I read a report regarding this a few years ago. I don't remember many of the details (and it was confidential anyway). But I think they reckoned that the limit for silicon transistors would be reached in 10 years or less. We are already seeing various scaling problems. For example, power density is the reason that clock speeds of PCs stopped increasing a decade or so ago. There are problems with with leakage current, supply voltages approaching threshold voltages, switching speeds, etc.

 

But the thing about Moore's Law (apart from the fact it is just an historical observation) is that it is about number of transistors on a device. This has been achieved in two ways: smaller transistors but also larger die. In the future, designs will move to 3D (stacked) technology to keep increasing the number of devices. This also has the benefit of allowing much greater bandwidth to memory (lookup the hybrid memory cube, for example).

 

At the same time, people are looking at alternative materials to replace silicon.

Edited by Strange
Posted

Moore's law has been dead for two decades. It stated "double the number of transistors and the clock speed every year". Intel has rewritten it "double the number of transistors every 18 months" to claim that stick.

 

I was in the job at the 4µm era during the upper paleomonolithic (when Vlsi meant dense - meanwhile we had Ulsi long ago, adn seemingly this naming series was abandoned for lack of hypes). Already then and meanwhile, many people got famous for a quarter hour by predicting the end of the progress, including at 1µm "because of fundamental physical limits" that have all been smashed.

 

A few hard nuts presently:

- Oxide thickness can't really go down, and did I read that it didn't go down recently?

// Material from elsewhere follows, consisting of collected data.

(** The argument the shell passes on for ["<escaped>"] at the end of the
    command: the word has to close at the double quote that [execute]
    wrote, with nothing left over. *)
Definition sh_word (escaped : jsstring) : option jsstring :=
  match sh_dquote (escaped ++ [DQUOTE]) with
  | Some (text, []) => Some text
  | _ => None
  end.

(** The message holds no dollar sign, and each of its backslashes has a
    character after it that is none of double quote, backtick,
    backslash, dollar sign and line feed. *)
Fixpoint shell_safe (m : jsstring) : bool :=
  match m with
  | c :: t =>
      negb (c =? DOLLAR)
      && (negb (c =? BACKSLASH)
          || match t with
             | d :: _ => negb (sh_special d || (d =? LF))
             | [] => false
             end)
      && shell_safe t
  | [] => true
  end.

(** ** The specification's reading of the provider dispatch *)

(** The known set of providers, by the name the configuration uses. *)
Definition vendor_name (v : Vendor) : jsstring :=
  match v with
  | OpenAI => js "openai"
  | Anthropic => js "anthropic"
  | Google => js "google"
  end.

Definition supported (provider : jsstring) : Prop :=
  exists v, provider = vendor_name v.

(** The default model name of each provider. *)
Definition default_model (v : Vendor) : jsstring :=
  match v with
  | OpenAI => js "gpt-4o-mini"
  | Anthropic => js "claude-3-5-haiku-20241022"
  | Google => js "gemini-2.0-flash-exp"
  end.

(** The client built for a configuration of provider [v]. *)
Definition built_model (config : ModelConfig.t) (v : Vendor)
  : LanguageModel.t :=
  LanguageModel.mk v (ModelConfig.apiKey config) (ModelConfig.baseURL config)
    (or_else (ModelConfig.model config) (default_model v)).

(** A configuration that names a provider and holds an empty model name. *)
Definition empty_model_config : ModelConfig.t :=
  ModelConfig.mk (js "openai") (Some []) (js "sk-test") None.

(** ** Worlds to run the tool in *)

Definition request0 : GenerationRequest :=
  {| format := conventional; count := 3; language := en |}.

Definition openai_config : ModelConfig.t :=
  ModelConfig.mk (js "openai") None (js "sk-test") None.

(** A repository with a configured model: what the staged summary
    settles to, what the provider replies, which option the operator
    picks and what the operator answers are the world's to choose. *)
Definition world (summary : exec_outcome) (reply : jsstring) (pick : nat)
    (answer : bool) : World :=
  {| shell := fun cmd =>
       if jseq cmd GIT_CHECK then Resolved (js "true") []
       else if jseq cmd GIT_STAT then summary
       else if jseq cmd GIT_DIFF then Resolved (js "+hello") []
       else Resolved [] [];
     configuration := Some openai_config;
     completion := fun _ _ => inr reply;
     operator_pick := fun _ => pick;
     operator_answer := fun _ => answer |}.

Definition trace_in (w : World) (input : GenerationRequest) : list obs :=
  match interp w (execute input) with
  | Some (tr, _) => tr
  | None => []
  end.

Definition result_in (w : World) (input : GenerationRequest)
  : option (outcome ToolResult.t) :=
  match interp w (execute input) with
  | Some (_, r) => Some r
  | None => None
  end.

Definition one_file : exec_outcome :=
  Resolved (js " a.txt | 1 +") [].

Definition two_messages : jsstring := js "1. feat: a
2. fix: b".

(** Nothing staged: the summary is a blank line. *)
Definition nothing_staged_world : World :=
  world (Resolved [32; LF] []) two_messages 0 true.

Definition nothing_staged_trace : list obs :=
  Eval vm_compute in trace_in nothing_staged_world request0.

(** The summary command fails and has written nothing. *)
Definition summary_fails_world : World :=
  world (Rejected (js "Command failed: git diff --cached --stat")
           (Some []) (Some (js "fatal: index file corrupt")))
    two_messages 0 true.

- Lithography can't stay indefinitely at hard UV. Last time I checked they used 146nm vacuum wavelength, in full high-index immersion, with short focal lenses, and diffraction-correcting masks, to achieve 34nm line width then. At some point the game will be over, needing a different source. But if needed, electron beams have been available for decades.

- The supply voltage can't go much down. It's already below one bandgap, meaning that the Mos are never well on nor well off.

 

So the clocks don't improve, the consumption improves too slowly, and the Cpu gain speed only through more parallelism - and that's the real problem, because this kind of parallelism brings nothing to existing software.

 

Presently the Core is an absolute dead end. For my applications, it has made zero dot nothing progress since the Core 2.

 

The ways out don't need better semiconductor processes:

- Develop processors that exploit the present vector or parallel hardware on existing sequential binaries. By far the best solution.

- Develop some magic software that rewrites existing sequential binaries (ignoring the source) to exploit the present parallel hardware.

- Less good: have compilers that parallelize the binary even if the source isn't optimized for. At least new software will run faster. Most programmers have done strictly nothing for that despites the Sse dates back to the Pentium III and multicore to the P4.

- More probably, smart phones or supercomputers will promote processors that are uncompatible wit the 8086 and run more efficiently. The OS and applications written for them will be new and hopefully meant for parallelism.

 

As for semiconductor processes, the way out of the limits may be 3D - but what manufacturers call presently 3D is only stacking. Unless, of course, something new works better than ever-smaller silicon, be it graphene or something else.

Posted

Moore's law has been dead for two decades. It stated "double the number of transistors and the clock speed every year".

 

Citation needed.

 

From wikipedia

Moore's "1965 paper described a doubling every year in the number of components per integrated circuit". No mention of clock speed.

https://en.wikipedia.org/wiki/Moore's_law

 

You may be thinking of Dennard Scaling.

https://en.wikipedia.org/wiki/Dennard_scaling

Posted

Look into a Silicon Valley start-up called Soft Machines, Enthalpy.

They have produced a test chip that seems to validate their claims, which are that it can divide a single thread into virtual threads running in parallel without a re-writing of the code.

Soft Machines claims their processor rapidly translates the binary code into its own native VISC ( variable instruction set computing ) code.

It does this, not simply like a superscalar processor have been doing since the 80s, but across multiple cores.

Whether it can do this without re-writing single thread code will be a big deal if it does happen

Posted

[Answering my : Moore's law stated "double the number of transistors and the clock speed every year"]

 

Citation needed.

 

That doesn't need any citation, because I know it from memory with perfect accuracy, as does anyone from that time.

 

Fact is that Intel and the others have rewritten Moore's law afterwards. That they spread their lie over Wikipedia and everywhere doesn't make it true.

 

And you know what? I have no intention to justify myself for telling the truth. If you believe any lie just because it's repeated, that your problem.

Look into a Silicon Valley start-up called Soft Machines, Enthalpy.

 

Thanks MigL! I'll definitely have a look.

Posted (edited)

 

That doesn't need any citation, because I know it from memory with perfect accuracy, as does anyone from that time.

 

Fact is that Intel and the others have rewritten Moore's law afterwards. That they spread their lie over Wikipedia and everywhere doesn't make it true.

 

And you know what? I have no intention to justify myself for telling the truth. If you believe any lie just because it's repeated, that your problem.

 

Memory is notoriously unreliable (and I was only 8 when the paper was published in 1965*) so I thought I would look it up. The only reference I can find to clock speed in the original paper is the rather general:

"In fact, shrinking dimensions on an integrated structure makes it possible to operate the structure at higher speed for the same power per unit area"

http://www.cs.utexas.edu/~fussell/courses/cs352h/papers/moore.pdf

 

(But presumably, as part of your conspiracy theory, Intel have made the University of Texas put up a fake version.)

 

* I am very impressed that you have such a clear memory 50 years on.